Une clause de mobilité ne peut imposer un changement d’employeur au sein d’un groupe
13 juin 2016
Le 19 mai dernier, la Cour de cassation a confirmé sa position quant à la nullité des clauses de mobilité ayant une portée générale. Elle rappelle en effet qu’une clause de mobilité ne permet pas d’imposer au salarié un changement conventionnel d’employeur, alors même que ce changement intervient au sein d’un groupe.
Dans ce cas, le salarié est en droit de refuser une telle mutation. Point sur les règles applicables en matière de clause de mobilité et les conditions dans lesquelles le transfert intra-groupe du contrat de travail est susceptible d’intervenir.
La clause de mobilité permet d’imposer au salarié à l’avance une affectation sur un nouveau lieu de travail de l’entreprise au-delà du secteur géographique au sein duquel il est employé.
Selon la jurisprudence, pour être licite, la clause de mobilité doit être prévue expressément au contrat de travail ou dans la convention collective, sous réserve que le salarié en ait été informé.
En pratique, les contentieux se sont surtout concentrés sur le périmètre géographique d’application de la clause de mobilité : ce dernier doit être précisément défini tout en étant proportionné aux fonctions du salarié. En revanche, la clause de mobilité ne peut pas valablement conférer à l’employeur le pouvoir d’en étendre unilatéralement la portée.
Autrement dit, le salarié doit connaître précisément, au moment où il s’engage, l’étendue de son obligation de mobilité.
Ainsi, une clause de mobilité stipulant que les fonctions du salarié s’exerceront « sur l’ensemble du territoire national mais également dans tous les pays » ou permettant toute mutation « en fonction des nécessités de l’entreprise » ne sera pas considérée comme étant suffisamment précise et ne pourra, dès lors, s’imposer au salarié.
Cela n’interdit pas pour autant à l’employeur de prévoir une clause de mobilité couvrant tout le territoire national par exemple, lorsque le salarié exerce des fonctions qui le justifient.
En revanche, une clause de mobilité ne peut imposer au salarié un changement d’employeur, y compris au sein d’un groupe.

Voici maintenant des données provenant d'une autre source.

(* ===== verification/SmProps.v ===== *)
(** * Properties of the state machine

    Claims about [ipa_nat_statemach.c] and [ipa_nat_drv.c], on the one-table states and
    on any state. *)

From Stdlib Require Import ZArith Lia Ascii String.
From stdpp Require Import prelude gmap list numbers strings.
From S2P Require Import Prelude CFloat Chain Bitfield IpaTable IpaTableRep Dma TableDma Os NatUtils MemDescriptor NatMap NatRule NatRuleLaws.
From S2P Require Import NatDrvi NatStatemach NatDrv NatSmLaws NatSmStates NatSmStatus SimOs NatTables.
From S2P Require Import NatDrviProps NatDrviDel NatApi NatTblApi NatSmDdr Demo NatPdnProps.

Local Open Scope Z_scope.

Section sm_props.
Context {K : Type} `{Os : OsOps K} `{NOs : !NatOs K} `{U : IpaUapi} {W : Type}.
#[local] Notation D := (nat_globals * K)%type.
Implicit Types (x : smach W) (args : sm_args (K := K) (W := W)).

(** ** Nesting, states and status *)
(** C30. The state machine's calls of itself nest at most three deep: however many more are
    allowed, every trigger with every argument array in every state gives the same. *)
Theorem sm_depth n t args (s : smach W * D) :
  ipa_nati_statemach (STATEMACH_DEPTH + n) t args s = statemach t args s.
Proof. apply depth_enough. Qed.

(** C29. A run of the state machine on a trigger, at any nesting, moves between the states
    only along the transitions of [transition], and keeps the object well formed. *)
Theorem sm_transitions n t args x (d : D) r x' d' :
  wf_obj (sm_obj x) -> ipa_nati_statemach n t args (x, d) = Ok (r, (x', d')) ->
  wf_obj (sm_obj x') /\ transition t (curr_state (sm_obj x)) (curr_state (sm_obj x')).
Proof. intros Hwf H. by apply (statemach_moves _ _ _ _ _ _ _ _ H). Qed.

(** C28. In every state that sequences of triggers and of calls of [ipa_nat_switch_to] lead
    to from the initial object, the current state is not NATI_STATE_LAST, the previous
    state is null when the current one is, and the state to hold is null or a
    one-table state. *)
Theorem sm_reachable x : reachable (K := K) x ->
  curr_state (sm_obj x) <> NATI_STATE_LAST /\
  (curr_state (sm_obj x) = NATI_STATE_NULL -> prev_state (sm_obj x) = NATI_STATE_NULL) /\
  (state_to_hold (sm_obj x) = NATI_STATE_NULL \/ state_to_hold (sm_obj x) = NATI_STATE_DDR_ONLY \/
   state_to_hold (sm_obj x) = NATI_STATE_SRAM_ONLY).
Proof. intros [? ? ?]%reachable_obj. by split_and!. Qed.

(** C31. When the mutex works, the state machine returns 0 whatever its callback
    returned: the status of [give_mutex] replaces it.  The header and the callers expect
    non-zero on failure. *)
Theorem sm_status_masked n t args x (d : D) ret x' d' : mutexes_work (K := K) ->
  ipa_nati_statemach n t args (x, d) = Ok (ret, (x', d')) -> ret = 0.
Proof. apply statemach_status. Qed.
End sm_props.

Section ddr_props.
Context {K : Type} `{Os : OsOps K} `{NOs : !NatOs K} `{NL : !NatOsLaws} `{U : IpaUapi} `{UL : !IpaUapiLaws}.
Context {W : Type}.
Implicit Types (x : smach W) (g : nat_globals) (k : K).

(** ** One table *)
(** The first [ipa_nat_add_ipv4_tbl] with a memory type other than HYBRID and SRAM: the
    state becomes DDR_ONLY and the call returns 0, whether the table could be created
    (the caller has its handle, and the table is ready and empty) or not (the handle is
    0 and there is no table). *)
Theorem sm_first_table x g k ip mem_type num p0 :
  mutexes_work (K := K) ->
  nat_mutex_init x = false -> curr_state (sm_obj x) = NATI_STATE_NULL -> hold_state (sm_obj x) = false ->
  mem_type_str_to_ipa_nati_state (Some mem_type) = NATI_STATE_DDR_ONLY -> 0 < num ->
  vacant g IPA_NAT_MEM_IN_DDR -> zget (pdns g) 0 = Some p0 ->
  exists x' g' k',
    ipa_nat_add_ipv4_tbl ip (Some mem_type) num false (x, (g, k)) = Ok (0, (x', (g', k'))) /\
    curr_state (sm_obj x') = NATI_STATE_DDR_ONLY /\ nat_mutex_init x' = true /\
    ((table_added g g' IPA_NAT_MEM_IN_DDR ip /\
      cl_tbl_hdl (sm_client x') = MAKE_TBL_HDL 1 IPA_NAT_MEM_IN_DDR /\
      ddr_tbl_hdl (sm_obj x') = MAKE_TBL_HDL 1 IPA_NAT_MEM_IN_DDR) \/
     (table_not_added g g' IPA_NAT_MEM_IN_DDR /\ cl_tbl_hdl (sm_client x') = 0)).
Proof.
  intros Hw Hi Hc Hh Hm Hn Hv Hp.
  destruct (ddr_first_table Hw x g k ip mem_type num p0 Hi Hc Hh Hm Hn Hv Hp)
    as (x' & g' & k2 & Hrun & Hi' & st & hdl & -> & Hout).
  exists (first_table x st hdl), g', k2. split_and!; [done..|].
  destruct Hout as [(-> & -> & ?)|(Hst & -> & ?)]; [by left|right].
  split; [done|]. unfold first_table. cbn. by destruct (st =? 0).
Qed.

(** [ipa_nat_add_ipv4_rule] in DDR_ONLY: the rule added is the client's with redirect,
    enable and time stamp cleared in the client's own structure; on success the
    client's handle names the slot that now holds it and the count of rules goes up by one,
    on failure no rule has changed and the handle is 0.  The call returns 0 in
    both cases. *)
Theorem sm_ddr_add_rule x g k tbl_hdl nmi hdl c n desc pdn :
  let u := clear_rule_flags (cl_rule (sm_client x)) in
  mutexes_work (K := K) ->
  nat_mutex_init x = true -> curr_state (sm_obj x) = NATI_STATE_DDR_ONLY ->
  ready g tbl_hdl nmi hdl c n desc -> VALID_TBL_HDL tbl_hdl = true ->
  acceptable g u pdn -> public_ip pdn <> 0 -> 0 <= Hash_token g < 2 ^ 31 - 2 ^ 17 - 1 ->
  exists x' g1 c' n' k2,
    ipa_nat_add_ipv4_rule tbl_hdl false false (x, (g, k)) = Ok (0, (x', (g1, k2))) /\
    ready g1 tbl_hdl nmi hdl c' n' desc /\ cl_rule (sm_client x') = u /\
    ((exists new, cl_rule_hdl (sm_client x') = MakeEntryHdl (table n) new /\
        rules_of (table n) new = None /\
        at_ddr (tot_rules_in_table (sm_obj x')) = u32 (at_ddr (tot_rules_in_table (sm_obj x)) + 1) /\
        forall i, rules_of (table n') i =
          if decide (i = new) then Some (rule_in_force pdn u 0) else rules_of (table n) i) \/
     (cl_rule_hdl (sm_client x') = 0 /\ tot_rules_in_table (sm_obj x') = tot_rules_in_table (sm_obj x) /\
        forall i, rules_of (table n') i = rules_of (table n) i)).
Proof.
  intros u Hw Hi Hc R Hv Ha Hip Ht.
  destruct (ddr_add_rule Hw x g k _ _ _ _ _ _ _ Hi Hc R Hv Ha Hip Ht)
    as (st & h & n' & g1 & k2 & Hrun & (tok & -> & _) & Hok & _ & Hmd & _ & _ & Hout).
  eexists _, _, _, n', k2. split; [exact Hrun|].
  split; [by apply (ready_with_table g (set_Hash_token g tok) _ _ _ _ n)|]. split; [done|].
  destruct Hout as [(-> & new & -> & _ & Hfree & Hupd)|(Hst & -> & Hsame)]; [left; by exists new|right].
  unfold rule_added. by rewrite (proj2 (Z.eqb_neq st 0)) by done.
Qed.

(** [ipa_nat_del_ipv4_rule] in DDR_ONLY with the handle of a rule in force: the rule is
    gone and the count goes down by one, or the kernel refused, no rule and no count has
    changed, and the call returns 0 all the same. *)
Theorem sm_ddr_del_rule x g k tbl_hdl nmi hdl c n desc i :
  mutexes_work (K := K) ->
  nat_mutex_init x = true -> curr_state (sm_obj x) = NATI_STATE_DDR_ONLY ->
  ready g tbl_hdl nmi hdl c n desc -> VALID_TBL_HDL tbl_hdl = true -> is_Some (rules_of (table n) i) ->
  VALID_RULE_HDL (MakeEntryHdl (table n) i) = true ->
  exists x' n' k2,
    ipa_nat_del_ipv4_rule tbl_hdl (MakeEntryHdl (table n) i) (x, (g, k)) =
      Ok (0, (x', (with_table g nmi hdl c n', k2))) /\
    ((nat_ok n' /\ at_ddr (tot_rules_in_table (sm_obj x')) = u32 (at_ddr (tot_rules_in_table (sm_obj x)) - 1) /\
        forall q, rules_of (table n') q = if decide (q = i) then None else rules_of (table n) q) \/
     (tot_rules_in_table (sm_obj x') = tot_rules_in_table (sm_obj x) /\
        forall q, rules_of (table n') q = rules_of (table n) q)).
Proof.
  intros Hw Hi Hc R Hv Hr Hvr.
  destruct (ddr_del_rule Hw x g k _ _ _ _ _ _ _ Hi Hc R Hv Hr Hvr) as (st & n' & k2 & Hrun & _ & _ & Hout).
  eexists _, n', k2. split; [exact Hrun|].
  destruct Hout as [(-> & ? & _ & _ & ?)|(-> & _ & ? & _)]; [by left|by right].
Qed.

(** Right after the first table in DDR, [ipa_nat_switch_to] still takes the machine
    for unstarted (the previous state is null): asked to hold SRAM, which its own rule
    for started machines refuses, it records SRAM_ONLY as the state to hold and returns 0
    while the table stays in DDR. *)
Theorem sm_switch_after_start x g k st hdl :
  mutexes_work (K := K) -> curr_state (sm_obj x) = NATI_STATE_NULL ->
  IPA_VALID_NAT_MEM_IN IPA_NAT_MEM_IN_SRAM = true ->
  let x1 := first_table x st hdl in
  COMPATIBLE_NMI_4SWITCH (sm_obj x1) IPA_NAT_MEM_IN_SRAM = false /\
  exists x2 k2, ipa_nat_switch_to IPA_NAT_MEM_IN_SRAM true (x1, (g, k)) = Ok (0, (x2, (g, k2))) /\
    curr_state (sm_obj x2) = NATI_STATE_DDR_ONLY /\ hold_state (sm_obj x2) = true /\
    state_to_hold (sm_obj x2) = NATI_STATE_SRAM_ONLY.
Proof.
  intros Hw Hc Hv x1. split; [done|].
  set (x2 := mk_sm (set_hold (sm_obj x1) true NATI_STATE_SRAM_ONLY) (sm_maps x1) true (sm_client x1)).
  assert (E : switch_to_locked IPA_NAT_MEM_IN_SRAM true (x1, (g, locked_k k)) = Ok (0, (x2, (g, locked_k k)))).
  { unfold switch_to_locked. erewrite bind_ok by done. cbn [fst].
    unfold IN_UNSTARTED_STATE, x1, first_table. cbn [sm_obj prev_state set_ddr_hdl SET_NATIOBJ_STATE set_states].
    by rewrite Hc. }
  exists x2. eexists. split; [|done]. unfold ipa_nat_switch_to. rewrite Hv. cbn [negb].
  erewrite bind_ok by (by apply take_mutex_run). cbn [negb Z.eqb].
  erewrite bind_ok by exact E. by apply give_mutex_run.
Qed.
End ddr_props.

(** ** Witnesses *)
Lemma sim_mutexes : mutexes_work (K := sim).
Proof. split_and!; reflexivity. Qed.

Definition demo_first : res (Z * (smach unit * (nat_globals * sim))) :=
  ipa_nati_statemach 3 NATI_TRIG_ADD_TABLE (ArgsAddTbl demo_ip 20 ClientHdl None) (demo_sm, (globals0, sim0)).
Definition demo_sm1 : smach unit := fst (run_state demo_first (demo_sm, (globals0, sim0))).
Definition demo_d1 : nat_globals * sim := snd (run_state demo_first (demo_sm, (globals0, sim0))).

Lemma demo_first_run : ipa_nati_statemach 3 NATI_TRIG_ADD_TABLE (ArgsAddTbl demo_ip 20 ClientHdl None)
  (demo_sm, (globals0, sim0)) = Ok (0, (demo_sm1, demo_d1)).
Proof. vm_compute. reflexivity. Qed.

Lemma demo_sm_reachable : reachable (K := sim) demo_sm.
Proof. apply reach_init. Qed.

Lemma sm_transitions_witness :
  transition NATI_TRIG_ADD_TABLE (curr_state (sm_obj demo_sm)) (curr_state (sm_obj demo_sm1)).
Proof. apply (sm_transitions _ _ _ _ _ _ _ _ (reachable_obj _ demo_sm_reachable) demo_first_run). Defined.

Lemma sm_reachable_witness : curr_state (sm_obj demo_sm1) <> NATI_STATE_LAST.
Proof.
  apply (sm_reachable (K := sim) demo_sm1).
  apply (reach_trigger _ _ _ _ _ _ _ demo_sm_reachable demo_first_run).
Defined.

(** A rule is added before there is a table: refused, and reported as done. *)
Definition demo_early : res (Z * (smach unit * (nat_globals * sim))) :=
  ipa_nati_statemach 3 NATI_TRIG_ADD_RULE (ArgsRule 1) (demo_sm, (globals0, sim0)).

Lemma sm_status_masked_witness : run_result demo_early 1 = 0.
Proof.
  apply (sm_status_masked 3 NATI_TRIG_ADD_RULE (ArgsRule 1) demo_sm (globals0, sim0) _
    (fst (run_state demo_early (demo_sm, (globals0, sim0)))) (snd (run_state demo_early (demo_sm, (globals0, sim0))))
    sim_mutexes).
  vm_compute. reflexivity.
Defined.

Lemma sm_first_table_witness : exists r,
  ipa_nat_add_ipv4_tbl demo_ip (Some "DDR"%string) 20 false (demo_sm, (globals0, sim0)) = Ok r.
Proof.
  destruct (sm_first_table demo_sm globals0 sim0 demo_ip "DDR"%string 20 pdn_zero sim_mutexes)
    as (x' & g' & k' & H & _);
    [reflexivity|reflexivity|reflexivity|reflexivity|reflexivity|apply vacant0; left; reflexivity|reflexivity|].
  eexists. exact H.
Defined.

(** DDR_ONLY with the mutex initialised. *)
Definition demo_sm_ddr : smach unit :=
  mk_sm (set_states nati_obj0 NATI_STATE_NULL NATI_STATE_DDR_ONLY) map_array0 true (sm_client demo_sm).

Lemma demo_acceptable_cleared : acceptable demo_g (clear_rule_flags demo_rule) demo_pdn.
Proof.
  split_and!; [|done|vm_compute; reflexivity|done|vm_compute; reflexivity].
  unfold wf_ipv4_rule. apply fitsb_fits. vm_compute. reflexivity.
Qed.

Lemma sm_ddr_add_rule_witness : exists r,
  ipa_nat_add_ipv4_rule demo_hdl false false (demo_sm_ddr, (demo_g, sim0)) = Ok r.
Proof.
  destruct (sm_ddr_add_rule demo_sm_ddr demo_g sim0 demo_hdl 0 1 demo_cache demo_n demo_desc demo_pdn
    sim_mutexes eq_refl eq_refl demo_ready eq_refl demo_acceptable_cleared ltac:(discriminate) demo_token)
    as (x' & g1 & c' & n' & k2 & H & _).
  eexists. exact H.
Defined.

Lemma sm_ddr_del_rule_witness : exists r,
  ipa_nat_del_ipv4_rule demo_hdl (MakeEntryHdl (table demo_n1) demo_slot) (demo_sm_ddr, (demo_g1, sim0)) = Ok r.
Proof.
  destruct demo_ready1 as [R Hr].
  destruct (sm_ddr_del_rule demo_sm_ddr demo_g1 sim0 _ _ _ _ _ _ _ sim_mutexes eq_refl eq_refl R eq_refl Hr)
    as (x' & n' & k2 & H & _); [vm_compute; reflexivity|].
  eexists. exact H.
Defined.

Dans son arrêt du 19 mai 2016, la Cour de cassation rappelle qu’une clause de mobilité est nulle et inopposable au salarié lorsqu’elle a pour objet d’imposer à ce dernier toute mutation dans une autre société, alors même qu’elle appartiendrait au même groupe.
En outre, la Cour rappelle que, sauf application de l’article L. 1224-1 du Code du travail, le changement d’employeur prévu et organisé par voie conventionnelle suppose l’accord exprès du salarié, qui ne peut résulter de la seule poursuite de son contrat de travail sous une autre direction. Dans ce contexte, le licenciement du salarié du fait de son refus de changement d’employeur a été jugé sans cause réelle et sérieuse.
En l’absence de transfert automatique du contrat de travail, l’employeur et plus généralement un groupe, dans le cadre de sa politique de mobilité ne peut donc s’affranchir des règles relatives au transfert du contrat de travail qui est subordonné à l’accord express du salarié. La clause contractuelle de mutation intra-groupe ne saurait constituer cet accord. Il est donc indispensable de formaliser l’accord du salarié sur le transfert de son contrat de travail entre deux sociétés, ce qui donnera également l’opportunité d’en préciser les conditions (ancienneté, droit à congés payés, etc.).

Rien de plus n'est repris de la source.